Most people want to work from offices. The people who own those businesses generally expect everyone to eventually come back. But, how on Earth will those offices operate when social distancing and the constant risk of infection remain a reality?

The long-term result will likely be a compromise: those who are willing to return will, while those who prefer to stay at home will be allowed to do that. What that may also mean is law firms and tech companies will need a lot less useable space – while ironically still needing large offices to permit social distancing, and office life, even for those who return may never be the same again.

Artificial Lawyer would like to hear your views on this. Can you see a time when everything is 100% ‘back to normal’? And will offices ever be quite so central to our lives as they once were after this?

4 Comments

  1. I personally think that there is a much needed shift away from offices as a must and to working from home as a standard with trips to a centralised location only being needed occasionally.

    As for the social element, of restrictions are relaxed we can me our co-workers in places other than the office and decide our own levels of risk rather than having employers force us to take risks we may not feel comfortable with.

    We do need much more wide spread availability of testing and people will need to adopt better distancing practices on a more long-term basis, using face masks and gloves.

    We will need to get used to the idea of telepresence for meetings and hopefully these companies can start looking at more innovative ways to make these feel more natural.

  2. There needs to be a shift from office working. I dont believe the majority of people want to be in an office anymore. The office culture is still incredibly old fashioned particularly in the law and very much when you get below Big Law or Legal 500. The average old fashioned law firm still has very old outmoded views.
    Female workers who traditionally do the child care elderly care etc are still expected to do a days work and then revert to being “mother”, they will welcome a flexible approach.
    If the myth of the billable hour can be removed,the wasted hours of internal e-mails and chats with colleagues that go nowhere, the endless commutes and travel to meetings, then the productivity of people will go up and that has to be a good thing.
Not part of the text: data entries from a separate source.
(* ===== verification/Sysfile.v ===== *)
(** * File system calls (sysfile.c)

    The system calls on files, with their argument checks and every error path.  User
    memory is kernel memory seen through the process's page table. *)

From S2P Require Import Prelude Params Bytes KMemory Kalloc Vm Pipe Bio Log Tx Fs File Syscall.

(** fcntl.h *)
Definition O_RDONLY : Z := 0.
Definition O_WRONLY : Z := 1.
Definition O_RDWR : Z := 2.
Definition O_CREATE : Z := 512.

Definition DOT : list Z := [46].
Definition DOTDOT : list Z := [46; 46].

Section sysfile.
Context {S D : Type} `{!TxStore S}.
Context (kend : Z) (devsw : Z → devops (@fstate S D)).
Abbreviation ystate := (@ystate S D).

(** ** User memory *)

Definition uload (a : Z) : M ystate Z := λ s,
  match translate (k_mem (y_k s)) (y_pgdir s) a with
  | Some (pa, _) => Ok (mread (k_mem (y_k s)) (P2V pa), s)
  | None => Panic "trap"
  end.
(** A store, to a page that is writable. *)
Definition ustore (a b : Z) : M ystate unit := λ s,
  match translate (k_mem (y_k s)) (y_pgdir s) a with
  | Some (pa, fl) =>
      if Z.land fl PTE_W =? 0 then Panic "trap"
      else Ok (tt, set_yk (set_mem (mwrite (k_mem (y_k s)) (P2V pa) b) (y_k s)) s)
  | None => Panic "trap"
  end.
Fixpoint ustores (a : Z) (bs : list Z) : M ystate unit :=
  match bs with
  | [] => mret tt
  | b :: bs => ustore a b ;; ustores (a + 1) bs
  end.
Fixpoint uloads (a : Z) (n : nat) : M ystate (list Z) :=
  match n with
  | O => mret []
  | Datatypes.S n => b ← uload a; bs ← uloads (a + 1) n; mret (b :: bs)
  end.
#[global] Instance y_user : UserMem ystate := {| um_sz := y_sz; um_esp := y_esp; um_load := uload |}.

Definition le16 (x : Z) : list Z := [u8 x; u8 (x / 256)].
Definition le32 (x : Z) : list Z := [u8 x; u8 (x / 256); u8 (x / 65536); u8 (x / 16777216)].

(** ** Descriptors *)

Definition ofile (fd : Z) : M ystate (option nat) := gets (λ s, mjoin (y_ofile s !! Z.to_nat fd)).
Definition set_fd (fd : Z) (f : option nat) : M ystate unit :=
  modify (λ s, set_yofile (<[Z.to_nat fd := f]> (y_ofile s)) s).

(** The descriptor and the file. *)
Definition argfd (n : Z) : M ystate (option (Z * nat)) :=
  fd ← argint n;
  match fd with
  | None => mret None
  | Some fd =>
      if (fd <? 0) || (NOFILE <=? fd) then mret None else
      f ← ofile fd;
      match f with
      | None => mret None
      | Some f => mret (Some (fd, f))
      end
  end.

Fixpoint fdalloc_scan (l : list (option nat)) (fd : Z) : Z :=
  match l with
  | [] => -1
  | None :: _ => fd
  | Some _ :: l => fdalloc_scan l (fd + 1)
  end.
Definition fdalloc (f : nat) : M ystate Z :=
  fd ← gets (λ s, fdalloc_scan (y_ofile s) 0);
  if fd <? 0 then mret (-1) else set_fd fd (Some f) ;; mret fd.

(** ** Calls on open files *)

Definition sys_dup : M ystate Z :=
  a ←? argfd 0;
  fd ← fdalloc a.2;
  if fd <? 0 then mret (-1) else
  filedup a.2 ;; mret fd.

Definition sys_read : M ystate Z :=
  a ←? argfd 0; n ←? argint 2; p ←? argptr 1 n;
  r ← fileread devsw a.2 n;
  ustores p r.2 ;; mret r.1.

Definition sys_write : M ystate Z :=
  a ←? argfd 0; n ←? argint 2; p ←? argptr 1 n;
  bs ← uloads p (Z.to_nat n);
  filewrite devsw a.2 bs n.

Definition sys_close : M ystate Z :=
  a ←? argfd 0;
  set_fd a.1 None ;;
  fileclose kend a.2 ;; mret 0.

(** [struct stat]: the 16-bit fields are at 0 and 12, the others at 4, 8 and 16. *)
Definition STAT_SIZE : Z := 20.
Definition sys_fstat : M ystate Z :=
  a ←? argfd 0; p ←? argptr 1 STAT_SIZE;
  x ←? filestat a.2;
  ustores p (le16 (st_type x)) ;;
  ustores (p + 4) (le32 (st_dev x)) ;;
  ustores (p + 8) (le32 (st_ino x)) ;;
  ustores (p + 12) (le16 (st_nlink x)) ;;
  ustores (p + 16) (le32 (st_size x)) ;;
  mret 0.

(** ** Calls on names *)

Definition fail_tx : M ystate Z := end_tx ;; mret (-1).

(** [bad:] of [sys_link]. *)
Definition link_bad (ip : nat) : M ystate Z :=
  fs (ilock (Some ip)) ;;
  fs (updi ip (λ p, set_inlink (s16 (i_nlink p - 1)) p)) ;;
  fs (iupdate ip) ;;
  fs (iunlockput ip) ;;
  fail_tx.
Definition sys_link : M ystate Z :=
  old ←? argstr 0; new ←? argstr 1;
  begin_tx ;;
  r ← fs (namei devsw old);
  match r with
  | None => fail_tx
  | Some ip =>
      fs (ilock (Some ip)) ;;
      p ← fs (geti ip id);
      if i_type p =? T_DIR then fs (iunlockput ip) ;; fail_tx else
      fs (updi ip (λ p, set_inlink (s16 (i_nlink p + 1)) p)) ;;
      fs (iupdate ip) ;;
      fs (iunlock (Some ip)) ;;
      d ← fs (nameiparent devsw new);
      match d with
      | (None, _) => link_bad ip
      | (Some dp, name) =>
          fs (ilock (Some dp)) ;;
          ddev ← fs (geti dp i_dev);
          idev ← fs (geti ip i_dev);
          inum ← fs (geti ip i_inum);
          r ← (if negb (ddev =? idev) then mret (-1) else fs (dirlink devsw dp name inum));
          if r <? 0 then fs (iunlockput dp) ;; link_bad ip else
          fs (iunlockput dp) ;;
          fs (iput ip) ;;
          end_tx ;;
          mret 0
      end
  end.

Fixpoint isdirempty_loop (dp : nat) (k : nat) (off : Z) : M (@fstate S D) bool :=
  match k with
  | O => mret true
  | Datatypes.S k =>
      size ← geti dp i_size;
      if negb (off <? size) then mret true else
      r ← readi devsw dp off DIRENT;
      if negb (r.1 =? DIRENT) then panic "isdirempty: readi" else
      if negb (de_inum r.2 =? 0) then mret false else isdirempty_loop dp k (off + DIRENT)
  end.
Definition isdirempty (dp : nat) : M (@fstate S D) bool :=
  size ← geti dp i_size;
  isdirempty_loop dp (Z.to_nat (size / DIRENT + 1)) (2 * DIRENT).

Definition sys_unlink : M ystate Z :=
  path ←? argstr 0;
  begin_tx ;;
  d ← fs (nameiparent devsw path);
  match d with
  | (None, _) => fail_tx
  | (Some dp, name) =>
      fs (ilock (Some dp)) ;;
      if (namecmp name DOT =? 0) || (namecmp name DOTDOT =? 0) then fs (iunlockput dp) ;; fail_tx else
      r ← fs (dirlookup devsw dp name);
      match r with
      | None => fs (iunlockput dp) ;; fail_tx
      | Some (ip, off) =>
          fs (ilock (Some ip)) ;;
          p ← fs (geti ip id);
          if i_nlink p <? 1 then panic "unlink: nlink < 1" else
          empty ← (if i_type p =? T_DIR then fs (isdirempty ip) else mret true);
          if negb empty then fs (iunlockput ip) ;; fs (iunlockput dp) ;; fail_tx else
          n ← fs (writei devsw dp (replicate (Z.to_nat DIRENT) 0) off DIRENT);
          if negb (n =? DIRENT) then panic "unlink: writei" else
          when (i_type p =? T_DIR) (
            fs (updi dp (λ p, set_inlink (s16 (i_nlink p - 1)) p)) ;;
            fs (iupdate dp)) ;;
          fs (iunlockput dp) ;;
          fs (updi ip (λ p, set_inlink (s16 (i_nlink p - 1)) p)) ;;
          fs (iupdate ip) ;;
          fs (iunlockput ip) ;;
          end_tx ;;
          mret 0
      end
  end.

(** The new inode, locked. *)
Definition create (path : list Z) (type major minor : Z) : M (@fstate S D) (option nat) :=
  d ← nameiparent devsw path;
  match d with
  | (None, _) => mret None
  | (Some dp, name) =>
      ilock (Some dp) ;;
      r ← dirlookup devsw dp name;
      match r with
      | Some (ip, _) =>
          iunlockput dp ;;
          ilock (Some ip) ;;
          t ← geti ip i_type;
          if (type =? T_FILE) && (t =? T_FILE) then mret (Some ip)
          else iunlockput ip ;; mret None
      | None =>
          dev ← geti dp i_dev;
          ip ← ialloc dev type;
          ilock (Some ip) ;;
          updi ip (λ p, set_inlink 1 (set_idev major minor p)) ;;
          iupdate ip ;;
          inum ← geti ip i_inum;
          when (type =? T_DIR) (
            updi dp (λ p, set_inlink (s16 (i_nlink p + 1)) p) ;;
            iupdate dp ;;
            r ← dirlink devsw ip DOT inum;
            pinum ← geti dp i_inum;
            r ← (if r <? 0 then mret (-1) else dirlink devsw ip DOTDOT pinum);
            if r <? 0 then panic "create dots" else mret tt) ;;
          r ← dirlink devsw dp name inum;
          if r <? 0 then panic "create: dirlink" else
          iunlockput dp ;;
          mret (Some ip)
      end
  end.

(** The first part of [sys_open]: the inode, locked. *)
Definition open_inode (path : list Z) (omode : Z) : M ystate (option nat) :=
  if negb (Z.land omode O_CREATE =? 0) then fs (create path T_FILE 0 0) else
  r ← fs (namei devsw path);
  match r with
  | None => mret None
  | Some ip =>
      fs (ilock (Some ip)) ;;
      t ← fs (geti ip i_type);
      if (t =? T_DIR) && negb (omode =? O_RDONLY) then fs (iunlockput ip) ;; mret None
      else mret (Some ip)
  end.
Definition sys_open : M ystate Z :=
  path ←? argstr 0; omode ←? argint 1;
  begin_tx ;;
  r ← open_inode path omode;
  match r with
  | None => fail_tx
  | Some ip =>
      r ← filealloc;
      match r with
      | None => fs (iunlockput ip) ;; fail_tx
      | Some f =>
          fd ← fdalloc f;
          if fd <? 0 then fileclose kend f ;; fs (iunlockput ip) ;; fail_tx else
          fs (iunlock (Some ip)) ;;
          end_tx ;;
          updf f (λ f, mkFile FD_INODE (fl_ref f) (Z.land omode O_WRONLY =? 0)
            (negb (Z.land omode O_WRONLY =? 0) || negb (Z.land omode O_RDWR =? 0)) (fl_pipe f) ip 0) ;;
          mret fd
      end
  end.

(** [if((ip = create(...)) == 0) ...], the end of [sys_mkdir] and [sys_mknod]. *)
Definition create_put (path : list Z) (type major minor : Z) : M ystate Z :=
  r ← fs (create path type major minor);
  match r with
  | None => fail_tx
  | Some ip => fs (iunlockput ip) ;; end_tx ;; mret 0
  end.
Definition sys_mkdir : M ystate Z :=
  begin_tx ;;
  path ← argstr 0;
  match path with
  | None => fail_tx
  | Some path => create_put path T_DIR 0 0
  end.
Definition sys_mknod : M ystate Z :=
  begin_tx ;;
  path ← argstr 0;
  match path with
  | None => fail_tx
  | Some path =>
      major ← argint 1;
      match major with
      | None => fail_tx
      | Some major =>
          minor ← argint 2;
          match minor with
          | None => fail_tx
          | Some minor => create_put path T_DEV (s16 major) (s16 minor)
          end
      end
  end.

Definition set_fcwd (ip : nat) : M (@fstate S D) unit :=
  modify (λ s, mkFs (f_st s) (f_sb s) (f_inode s) (f_dev s) (f_me s) ip).
Definition sys_chdir : M ystate Z :=
  begin_tx ;;
  path ← argstr 0;
  r ← match path with None => mret None | Some path => fs (namei devsw path) end;
  match r with
  | None => fail_tx
  | Some ip =>
      fs (ilock (Some ip)) ;;
      t ← fs (geti ip i_type);
      if negb (t =? T_DIR) then fs (iunlockput ip) ;; fail_tx else
      fs (iunlock (Some ip)) ;;
      cwd ← fs (gets f_cwd);
      fs (iput cwd) ;;
      end_tx ;;
      fs (set_fcwd ip) ;;
      mret 0
  end.

Definition sys_pipe : M ystate Z :=
  fd ←? argptr 0 8;
  fl ←? pipealloc kend;
  fd0 ← fdalloc fl.1;
  fd1 ← (if fd0 <? 0 then mret (-1) else fdalloc fl.2);
  if (fd0 <? 0) || (fd1 <? 0) then
    when (0 <=? fd0) (set_fd fd0 None) ;;
    fileclose kend fl.1 ;;
    fileclose kend fl.2 ;;
    mret (-1)
  else
    ustores fd (le32 fd0) ;;
    ustores (fd + 4) (le32 fd1) ;;
    mret 0.
End sysfile.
    So if we move away from the now and look a short way into the future offices need to be looked at very differently as do fee earners and colleagues in offices

  3. My opinion is to break up large companies into teams dealing with specific matters. Those team members then congregate lets say from 7-10 and leave, the next team comes in at 10-1pm and so on. The team members that’s gone home, or whose slot did not start yet, work remotely for the rest of the day. All businesses need office time. This is vital for productivity and motivation. I run a team of 10. When we work together our productivity is just better -fact.

  4. I think your estimate of the number of people who “need” to go to an office is a bit high. I suspect that many people who are now getting the hang of working from home, will want to continue doing so. A recent survey in the UK put it at 19% of people who now preferred to go back to the office over working from home, (https://uk.finance.yahoo.com/news/remote-working-is-the-future-of-business-says-new-research-230008964.html) Yes, there are industries that require physical labor done at a workplace, but for law firms? Why? As you mention, having the big firm in the big fancy office on the higher floors of a big fancy building was always about impressing your clients, but what if they no longer want to meet in person? And how much of that big fancy office will be a museum when only 30% of your people can be in the space? What’s the point?